Das Gericht kommt zu dem Ergebnis, dass der Verbrauchermarkt - bei Ungültigkeit des Bebauungsplans „Bahnhof-Industrie West I“ im Bereich des Baugrundstücks - als Vorhaben im Innenbereich nach seiner Art, dem Maß, der Bauweise und der zu überbauenden Grundstücksfläche planungsrechtlich zulässig ist und nicht gegen das Rücksichtnahmegebot verstößt. Insoweit wurde die Stadt verpflichtet, einen Bauvorbescheid zu erlassen. Von wesentlichem Gewicht ist jedoch, dass das Gericht nicht feststellen konnte, dass von dem Vorhaben keine schädlichen Auswirkungen auf zentrale Versorgungsbereiche in der Stadt oder in anderen Gemeinden zu erwarten ist, und diesbezüglich die Klage abgewiesen hat. Dieser planungsrechtliche Aspekt steht daher im Ergebnis dem Bauvorhaben entgegen.
Das Gericht führt aus, der Bebauungsplan sei jedenfalls im Bereich des vorgesehenen Baugrundstücks unwirksam, da er gegen das Bestimmtheitsgebot und das Gebot der Normklarheit verstoße. Denn er enthalte für den maßgeblichen Bereich einen Vorbehalt, der für einen Bauwilligen nicht aus sich heraus verständlich sei. Es gehe darum, dass städtebauliche Festsetzungen im Gelände der Deutschen Bahn nur insoweit rechtsverbindlich sein sollten, als keine Planfestsetzungen für Bahnanlagen im Sinne eines planfestgestellten Gebiets vorhanden seien. Damit sei aber nicht klar, in welchem Umfang die städtebaulichen Festsetzungen unmittelbar Geltung beanspruchen könnten oder ob diese von bahnrechtlichen Festsetzungen überlagert oder gar verdrängt seien.
Das Baugrundstück befinde sich deshalb innerhalb eines im Zusammenhang bebauten Ortsteils ohne berücksichtigungsfähige Festsetzungen durch einen Bebauungsplan.
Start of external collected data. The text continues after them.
(** * KEGG retrieval scripts: a shallow embedding and its properties

    The development follows [scripts/helpers/utils.py],
    [scripts/get_sequences.py], [scripts/get_enzymes.py],
    [scripts/get_pathways.py] and [scripts/get_organisms.py].

    Conventions of the embedding.
    - A Python [str] is a [string]; a character is a code point below 256.
    - A compiled pattern is a term of [regex]; the matcher [matches] lists
      the successful ways to match at a cursor in the priority order of a
      backtracking engine (greedy repetition, left alternative first), so
      the head of the list is the match that [re] reports.
    - Effects (HTTP requests, the cache directory, [random()], sleeping and
      printing) are threaded through a [World]; a computation either
      returns, raises a Python exception or does not come back (the only
      unbounded loop is the 403 loop of [fetch_with_retry], and a sleep of
      infinite length does not end).
    - The server always answers and a file can always be written: the
      exceptions of the transport and of the file system are not
      modelled, so the statements say what happens when none of them
      occurs.  The cache is a map from path strings to contents, with
      implicit directories; a file is read back as it was written, which
      is what text mode does with a text that holds no carriage return.
    - A Python [float] is a binary64 number ([Float.t]): a sum or a
      product is the exact result rounded to the nearest such number, ties
      to even, and infinity from [2^1024] on.  Only numbers that are not
      negative occur.
    - The operations that [aiometer] runs concurrently are run one after
      the other in input order; the order in which [amap] hands results
      back is a parameter (a [Scheduler]).  The caps on rate and
      concurrency are those of [aiometer] and are not modelled.  An
      exception that leaves one of the operations is reported as itself,
      not wrapped in an exception group.  The statements on a pass of
      [amap] speak of the results and of the exception it ends with, not
      of which operations were started by then.
    - The reading of the input file and the writing of the output file are
      outside: a [main] takes the content of its input and returns the rows
      it hands to the CSV writer. *)

From Stdlib Require Import Ascii QArith Qround Lqa.
From stdpp Require Import gmap strings list sorting.

(** ** Strings *)

Module Str.

Definition of_char (a : ascii) : string := String a "".

Fixpoint startswith (p s : string) : bool :=
  match p, s with
  | "", _ => true
  | String a p', String b s' => if decide (a = b) then startswith p' s' else false
  | String _ _, "" => false
  end.

(** [needle in s] *)
Fixpoint contains (needle s : string) : bool :=
  startswith needle s ||
  match s with
  | "" => false
  | String _ s' => contains needle s'
  end.

Fixpoint take (n : nat) (s : string) : string :=
  match n, s with
  | S n', String a s' => String a (take n' s')
  | _, _ => ""
  end.

Definition code (a : ascii) : N := Ascii.N_of_ascii a.

Definition between (lo hi a : ascii) : bool :=
  (code lo <=? code a)%N && (code a <=? code hi)%N.

Definition is_upper (a : ascii) : bool := between "A" "Z" a.
Definition is_digit (a : ascii) : bool := between "0" "9" a.

(** [str.lower] on code points below 256: the ASCII capitals and the
    Latin-1 capitals other than the multiplication sign move up by 32. *)
Definition lower_char (a : ascii) : ascii :=
  if is_upper a || (between "192" "222" a && negb (code a =? 215)%N)
  then Ascii.ascii_of_N (code a + 32) else a.

Fixpoint lower (s : string) : string :=
  match s with
  | "" => ""
  | String a s' => String (lower_char a) (lower s')
  end.

(** [s.split(sep)] for a one-character separator: never empty, an empty
    field between two adjacent separators. *)
Fixpoint split_go (sep : ascii) (cur : string) (s : string) : list string :=
  match s with
  | "" => [String.rev cur]
  | String a s' =>
      if decide (a = sep) then String.rev cur :: split_go sep "" s'
      else split_go sep (String a cur) s'
  end.
Definition split (sep : ascii) (s : string) : list string := split_go sep "" s.

(** [sep.join(parts)] *)
Fixpoint join (sep : string) (parts : list string) : string :=
  match parts with
  | [] => ""
  | [p] => p
  | p :: ps => p +:+ sep +:+ join sep ps
  end.

(** [str.splitlines()]: the boundaries below 256 are LF, VT, FF, CR (and
    CR LF as one), FS, GS, RS and NEL; no empty last line. *)
Definition is_linebreak (a : ascii) : bool :=
  between "010" "013" a || between "028" "030" a || (code a =? 133)%N.

Fixpoint splitlines_go (cur : string) (s : string) : list string :=
  match s with
  | "" => match cur with "" => [] | _ => [String.rev cur] end
  | String a s' =>
      if is_linebreak a then
        String.rev cur ::
          match a, s' with
          | "013"%char, String "010"%char s'' => splitlines_go "" s''
          | _, _ => splitlines_go "" s'
          end
      else splitlines_go (String a cur) s'
  end.
Definition splitlines (s : string) : list string := splitlines_go "" s.

End Str.

(** ** Regular expressions of Python's [re], as used by the scripts *)

Module Re.

(** The pattern constructs that occur in the scripts. *)
Inductive regex : Type :=
| Eps                              (* the empty pattern *)
| Lit (s : string)                 (* literal text *)
| Class (p : ascii -> bool)        (* one character of a class *)
| Cat (r1 r2 : regex)              (* r1 r2 *)
| Alt (r1 r2 : regex)              (* r1|r2 *)
| Plus (r : regex)                 (* r+, greedy *)
| Group (n : nat) (r : regex)      (* the n-th capturing group *)
| Behind (s : string)              (* (?<=s) *)
| Ahead (r : regex)                (* (?=r) *)
| Eol.                             (* $ *)

(** r*, greedy *)
Definition Star (r : regex) : regex := Alt (Plus r) Eps.
(** * The graphics command queue of Ebitengine: batching, flushing, restoring

    A shallow embedding of [internal/graphicscommand]'s command queue
    (package [graphicscommand], file commandqueue.go) and of the
    restoration pass of [internal/restorable], with the properties the
    specification states about them.

    Conventions.
    - Go's [int] is a signed machine integer of [uintBits] bits; it is
      modelled as [Z] with the wrap-around written out ([int_wrap]).
      [uint32] is [Z] reduced modulo 2^32.
    - A Go slice is modelled by the list of its elements; [len] is the
      length as a [Z].
    - A nil [error] is [None].
    - A pointer ([*Image], [*Shader]) is modelled by a record carrying the
      address in an [_id] field; pointer comparison compares addresses. *)

From Stdlib Require Import ZArith Lia.
From stdpp Require Import base numbers option list strings gmap.

Local Open Scope Z_scope.

(** ** Machine integers *)

Definition len {A : Type} (l : list A) : Z := Z.of_nat (length l).

Definition MaxUint32 : Z := 2 ^ 32 - 1.
Definition MaxInt32 : Z := 2 ^ 31 - 1.

(** [uint32(x)]: conversion to (and arithmetic in) 32 unsigned bits. *)
Definition uint32 (x : Z) : Z := x mod 2 ^ 32.

Definition uint32_add (x y : Z) : Z := uint32 (x + y).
Auch aufgrund des Augenscheins ergebe sich, dass ein Anspruch auf einen Bauvorbescheid insoweit bestehe, als das geplante Vorhaben nach der Art und dem Maß der baulichen Nutzung, der Bauweise und der Grundstücksfläche, die überbaut werden solle, bauplanungsrechtlich zulässig sei und nicht gegen das Gebot der Rücksichtnahme verstoße. Unbegründet sei die Klage aber, soweit von der Stadt eine Entscheidung verlangt werde, wonach dem geplanten Bauvorhaben sonstige planungsrechtliche Regelungen nicht entgegenstünden. Denn der vorgesehene Verbrauchermarkt stehe mit § 34 Abs. 3 BauGB nicht in Einklang. Danach dürften keine schädlichen Auswirkungen auf zentrale Versorgungsbetriebe in der Gemeinde oder in anderen Gemeinden zu erwarten sein. Eine derartige Funktionsstörung des Versorgungsauftrags des innerstädtischen zentralen Versorgungsbereich sei aber gerade zu erwarten. Zwei prognostische Marktgutachten zur Umsatzentwicklung im Lebensmittelsegment gingen von einer Umverteilung zwischen 7% und 8% bzw. 13,1 % aus. Weiter stehe einer Verkaufsfläche von knapp 3.200 qm in der Innenstadt bei Realisierung des Vorhabens eine projektierte Fläche von 2.200 qm gegenüber. Zusammen mit den bereits vorhandenen Märkten könnten Agglomerationseffekte zu Lasten der Innenstadt entstehen. Es seien daher - jedenfalls das Lebensmittelsegment betreffende - schädliche Auswirkungen im Sinne von § 34 Abs. 3 BauGB durch das Bauvorhaben zu erwarten. (Mo)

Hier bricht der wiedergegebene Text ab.